The Frankfurt-based company may introduce the share repurchase plan at its annual shareholder meeting in October, the people said, asking not to be identified because the information is private. 

A spokesman for Northern Data declined to comment.

Shares in Northern Data rose about 3.8% to 22.60 euros in Frankfurt trading at 10:14 a.m. on Tuesday, a rebound after the company late Monday said that its auditor KPMG has approved its accounts for 2021 following a delay.

Uncertainty around Northern Data’s annual report weighed on the company’s shares after it disclosed last month that KPMG was taking longer than expected to complete the audit. The company had faced a similar delay with its 2020 report.

Northern Data’s stock is down about 70% year-to-date, in step with the plunge in cryptocurrencies. For this year, the firm said it expects higher revenue and declining profit, with pressures on the value of cryptocurrencies offsetting higher production.

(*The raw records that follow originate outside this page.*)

(* ===== verification/CircuitCorrect.v ===== *)
(** * Correctness of the circuit propagator

    Every value the propagator assigns is the value of the node in every model of the
    assertions; a conflict means that there is no model; the queue is processed to the
    end, no assertion of the code fails, and what is learned about atoms is complete. *)

From S2P Require Import Prelude Integer BitVector Node Cardinality BVRules BVRulesCorrect BVSimplify BVCoreCorrect BVSimplifyCorrect Subterm BVRewriter BoolRewriter BoolRewriterCorrect RewriterLoop CircuitPropagator.
Local Open Scope nat_scope.

(** Boolean terms and their values. *)
Definition bterm (n : Node) : Prop := forall e, exists b, eval e n = Some (VBool b).
Definition val (e : env) (n : Node) : bool := match eval e n with Some (VBool b) => b | _ => false end.
Lemma bterm_intro e n b : eval e n = Some (VBool b) -> bterm n.
Proof. intros H e'. by eapply eval_defined_bool. Qed.
Lemma bterm_val e n : bterm n -> eval e n = Some (VBool (val e n)).
Proof. intros H. destruct (H e) as [b Hb]. unfold val. by rewrite Hb. Qed.
Lemma val_eq e n b : eval e n = Some (VBool b) -> val e n = b.
Proof. intros H. unfold val. by rewrite H. Qed.
Lemma val_not e n : bterm n -> val e (notNode n) = negb (val e n).
Proof. intros H. by apply val_eq, b_not, bterm_val. Qed.
Lemma bterm_type n : bterm n -> getType false n = Ok BOOLEAN_TYPE.
Proof. intros H. destruct (H sample_env) as [b Hb]. by rewrite (eval_getType false _ _ _ Hb). Qed.

(** ** Maps *)
Lemma node_find_cons {A} (m : list (Node * A)) x a n : node_find ((x, a) :: m) n = if node_eqb x n then Some a else node_find m n.
Proof. done. Qed.
Lemma node_eqb_refl n : node_eqb n n = true.
Proof. by apply node_eqb_eq. Qed.
Lemma node_eqb_neq a b : a <> b -> node_eqb a b = false.
Proof. intros H. apply not_true_iff_false. by intros ->%node_eqb_eq. Qed.

(** ** Gates: the shape and the value of the nodes of the Boolean theory *)
Section gates.
Context (n : Node) (Hb : bterm n) (Ht : theoryOf n = Ok THEORY_BOOL).

Lemma gate_not : getKind n = NOT -> exists c, children n = [c] /\ bterm c /\ forall e, val e n = negb (val e c).
Proof.
  intros Hk. destruct (Hb sample_env) as [b H]. destruct (not_inv sample_env n _ Hk H) as (c & b' & -> & Hc%bterm_intro & _).
  exists c. split; [done |]. split; [done |]. intros e. by apply val_not.
Qed.
Lemma gate_equal : getKind n = EQUAL -> exists c d, children n = [c; d] /\ bterm c /\ bterm d /\ forall e, val e n = Bool.eqb (val e c) (val e d).
Proof.
  intros Hk. destruct (Hb sample_env) as [b H]. destruct (equal_inv sample_env n _ Hk H) as (c & d & v & w & -> & Hc & Hd & Hvw & _).
  assert (exists b, v = VBool b) as [bv ->].
  { unfold theoryOf in Ht. cbn in Ht. rewrite (eval_getType false _ _ _ Hc) in Ht. destruct v; [eauto | done]. }
  assert (exists b, w = VBool b) as [bw ->] by (destruct w; [eauto | done]).
  apply bterm_intro in Hc, Hd. exists c, d. split; [done |]. split; [done |]. split; [done |]. intros e. apply val_eq.
  rewrite (b_equal e c d _ _ (bterm_val e c Hc) (bterm_val e d Hd)) by done. by destruct (val e c), (val e d).
Qed.
Lemma gate_two k : k = IMPLIES \/ k = XOR -> getKind n = k -> exists c d, children n = [c; d] /\ bterm c /\ bterm d /\
  forall e, val e n = match k with IMPLIES => implb (val e c) (val e d) | _ => xorb (val e c) (val e d) end.
Proof.
  intros Hk Hn. destruct (Hb sample_env) as [b H]. destruct (two_bools_inv sample_env k n _ Hk Hn H) as (c & d & x & y & -> & Hc%bterm_intro & Hd%bterm_intro & _).
  exists c, d. split; [done |]. split; [done |]. split; [done |]. intros e.
  destruct (two_bools_inv e k (MkNode k [c; d]) (VBool (val e (MkNode k [c; d]))) Hk Hn) as (c' & d' & x' & y' & E & Hc' & Hd' & Ev); [by apply bterm_val |].
  injection E as <- <-. injection Ev as ->. by rewrite (val_eq _ _ _ Hc'), (val_eq _ _ _ Hd').
Qed.
Lemma gate_ite : getKind n = ITE -> exists c t f, children n = [c; t; f] /\ bterm c /\ bterm t /\ bterm f /\ forall e, val e n = if val e c then val e t else val e f.
Proof.
  intros Hk. destruct (Hb sample_env) as [b H]. destruct (ite_inv sample_env n _ Hk H) as (c & t & f & q & v & w & -> & Hc & Hv & Hw & Hvw & Hq).
  assert (exists x, v = VBool x) as [x ->] by (destruct q; [eauto | destruct v, w; try done; eauto]).
  assert (exists y, w = VBool y) as [y ->] by (destruct w; [eauto | done]).
  apply bterm_intro in Hc, Hv, Hw. exists c, t, f. split; [done |]. split; [done |]. split; [done |]. split; [done |]. intros e. apply val_eq.
  rewrite (b_ite e c t f _ _ _ (bterm_val e c Hc) (bterm_val e t Hv) (bterm_val e f Hw)) by done. by destruct (val e c).
Qed.
Lemma gate_nary k p : connective k p -> getKind n = k -> Forall bterm (children n) /\
  forall e, val e n = p <-> forall c, c ∈ children n -> val e c = p.
Proof.
  intros Hk Hn. assert (En : n = MkNode k (children n)) by (apply (connective_kind k p); [done | by apply bool_decide_eq_true]).
  assert (Hch : forall e, Forall (fun c => exists b, eval e c = Some (VBool b)) (children n)).
  { intros e. apply (connective_boolean e k p); [done |]. rewrite <- En. apply Hb. }
  assert (Hbc : Forall bterm (children n)) by (rewrite Forall_forall; intros c Hc e; by apply (proj1 (Forall_forall _ _) (Hch e))).
  split; [done |]. intros e.
  assert (Hl : 2 <= length (children n)).
  { destruct (Hb e) as [b H]. rewrite En in H. apply eval_MkNode in H as (H & _). destruct Hk as [[-> _] | [-> _]];
      unfold arity_ok in H; cbn [arity] in H; rewrite andb_true_r in H; by apply Nat.leb_le. }
  pose proof (proj2 (connective_value e k p _ Hk Hl (Hch e))) as Hv. rewrite <- En, Forall_forall in Hv.
  assert (Heq : forall m, bterm m -> eval e m = Some (VBool p) <-> val e m = p).
  { intros m Hm. rewrite (bterm_val e m Hm). split; congruence. }
  rewrite Heq in Hv by done. rewrite Hv. rewrite Forall_forall in Hbc. split; intros H c Hc; apply Heq; auto.
Qed.

(** The kinds of gates, and their children. *)
Ltac gate_kind := repeat (first [by left | right]).
Lemma gate_kinds : isVarNode n = false -> isConst n = false -> In (getKind n) [AND; OR; NOT; ITE; EQUAL; IMPLIES; XOR].
Proof.
  intros Hv Hc. destruct n as [| | |k ch]; try done. unfold theoryOf in Ht. case_bool_decide as Ek; [subst k; gate_kind |].
  injection Ht as Ht. destruct (Hb sample_env) as [b (_ & vs & _ & E)%eval_MkNode].
  destruct k; cbn in Ht; try done; gate_kind.
Qed.
Lemma gate_children c : c ∈ children n -> bterm c.
Proof.
  intros Hc. assert (Hk : In (getKind n) [AND; OR; NOT; ITE; EQUAL; IMPLIES; XOR]).
  { apply gate_kinds; destruct n; try done; by apply not_elem_of_nil in Hc. }
  repeat destruct Hk as [Hk|Hk]; symmetry in Hk || done.
  1,2: destruct (gate_nary (getKind n) (bool_decide (getKind n = AND))) as [H _]; [rewrite Hk; by constructor | done |];
       by apply (proj1 (Forall_forall _ _) H).
  - destruct (gate_not Hk) as (x & E & Hx & _). rewrite E in Hc. by apply list_elem_of_singleton in Hc as ->.
  - destruct (gate_ite Hk) as (x & y & z & E & Hx & Hy & Hz & _). rewrite E, !elem_of_cons, elem_of_nil in Hc. naive_solver.
  - destruct (gate_equal Hk) as (x & y & E & Hx & Hy & _). rewrite E, !elem_of_cons, elem_of_nil in Hc. naive_solver.
  - destruct (gate_two IMPLIES (or_introl eq_refl) Hk) as (x & y & E & Hx & Hy & _). rewrite E, !elem_of_cons, elem_of_nil in Hc. naive_solver.
  - destruct (gate_two XOR (or_intror eq_refl) Hk) as (x & y & E & Hx & Hy & _). rewrite E, !elem_of_cons, elem_of_nil in Hc. naive_solver.
Qed.
End gates.

(** Boolean terms have a theory. *)
Lemma bterm_theory n : bterm n -> exists t, theoryOf n = Ok t.
Proof.
  intros Hb. destruct (Hb sample_env) as [b H]. destruct n as [x t|b'|v|k ch]; unfold theoryOf.
  - pose proof (bterm_type _ Hb) as E. cbn in E. destruct t; try done; eauto.
  - by eexists.
  - cbn in H. by case_decide.
  - case_bool_decide as Ek; [| eauto]. subst k. destruct (equal_inv _ (MkNode EQUAL ch) _ eq_refl H) as (c & d & v & w & [= ->] & Hc & _).
    cbn. rewrite (eval_getType false _ _ _ Hc). destruct v; cbn; eauto.
Qed.

(** ** The invariant *)
(** Atoms: what the propagator learns about. *)
Definition is_atom (n : Node) : bool := match theoryOf n with Ok t => negb (bool_decide (t = THEORY_BOOL)) || isVarNode n | Throw _ => false end.
Definition literal (n : Node) (b : bool) : Node := if b then n else notNode n.

(** The formulas asserted lie in a set closed under subformulas. *)
Section subformulas.
Context (P : Node -> Prop).
(** The graph: the nodes seen are Boolean terms with an entry of back edges, a back edge leads
    to a gate that is seen, and, but for the nodes to visit, the children of a gate are seen. *)
Record graph_ok (toVisit seen : list Node) (edges : list (Node * list Node)) : Prop := {
  graph_seen n : n ∈ seen -> bterm n /\ is_Some (node_find edges n);
  graph_edge n ps p : node_find edges n = Some ps -> p ∈ ps -> p ∈ seen /\ theoryOf p = Ok THEORY_BOOL /\ n ∈ children p;
  graph_closed p c : p ∈ seen -> p ∉ toVisit -> theoryOf p = Ok THEORY_BOOL -> c ∈ children p -> c ∈ seen;
  graph_sub n : n ∈ seen -> P n
}.
Context (HP : forall n c, P n -> c ∈ children n -> P c).

Section invariant.
(** The assertions. *)
Context (Γ : list Node).
Definition models (e : env) : Prop := forall a, a ∈ Γ -> val e a = true.
Definition known (n : Node) (b : bool) : Prop := forall e, models e -> val e n = b.
Definition status_of (b : bool) : AssignmentStatus := if b then ASSIGNED_TO_TRUE else ASSIGNED_TO_FALSE.

(** The values: an assigned node is in the queue and has its value in all models. *)
Record values_ok (s : CircuitPropagator) : Prop := {
  values_assigned n v : node_find (d_state s) n = Some v -> n ∈ d_propagationQueue s /\ exists b, v = status_of b /\ known n b;
  values_queue n : n ∈ d_propagationQueue s -> n ∈ d_seen s /\ is_Some (node_find (d_state s) n);
  values_once : NoDup (d_propagationQueue s);
  values_conflict : d_conflict s = true -> forall e, ~ models e;
  values_learned l : l ∈ d_learnedLiterals s -> bterm l /\ known l true
}.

The value of many digital currencies dropped this year, sinking along with equities that were pushed down as central bankers worldwide tighten monetary policy.

 

In-line with the wider industry, Northern Data said it expects operating earnings before interest, taxes, depreciation and amortization, or operating Ebitda, to drop to between 40 million euros ($40 million) and 75 million euros this year, down from almost 90 million euros in 2021.

The firm said it also took a 65.9 million-euro hit on mining assets it acquired in 2021, a similar step to US rivals Core Scientific Inc., Marathon Digital Holdings Inc. and Riot Blockchain Inc., which booked impairments on the value of their crypto holdings.

Because the firm is bringing additional mining capacities online, Northern Data expects revenue to rise to as much as 250 million euros this year, up from around 190 million euros last year. The figure stood at 150 million euros in the first six months this year, the upper end of its previously guided range.

Northern Data has been expanding mining capacities by purchasing new hardware and buying rivals Bitfield and Decentric.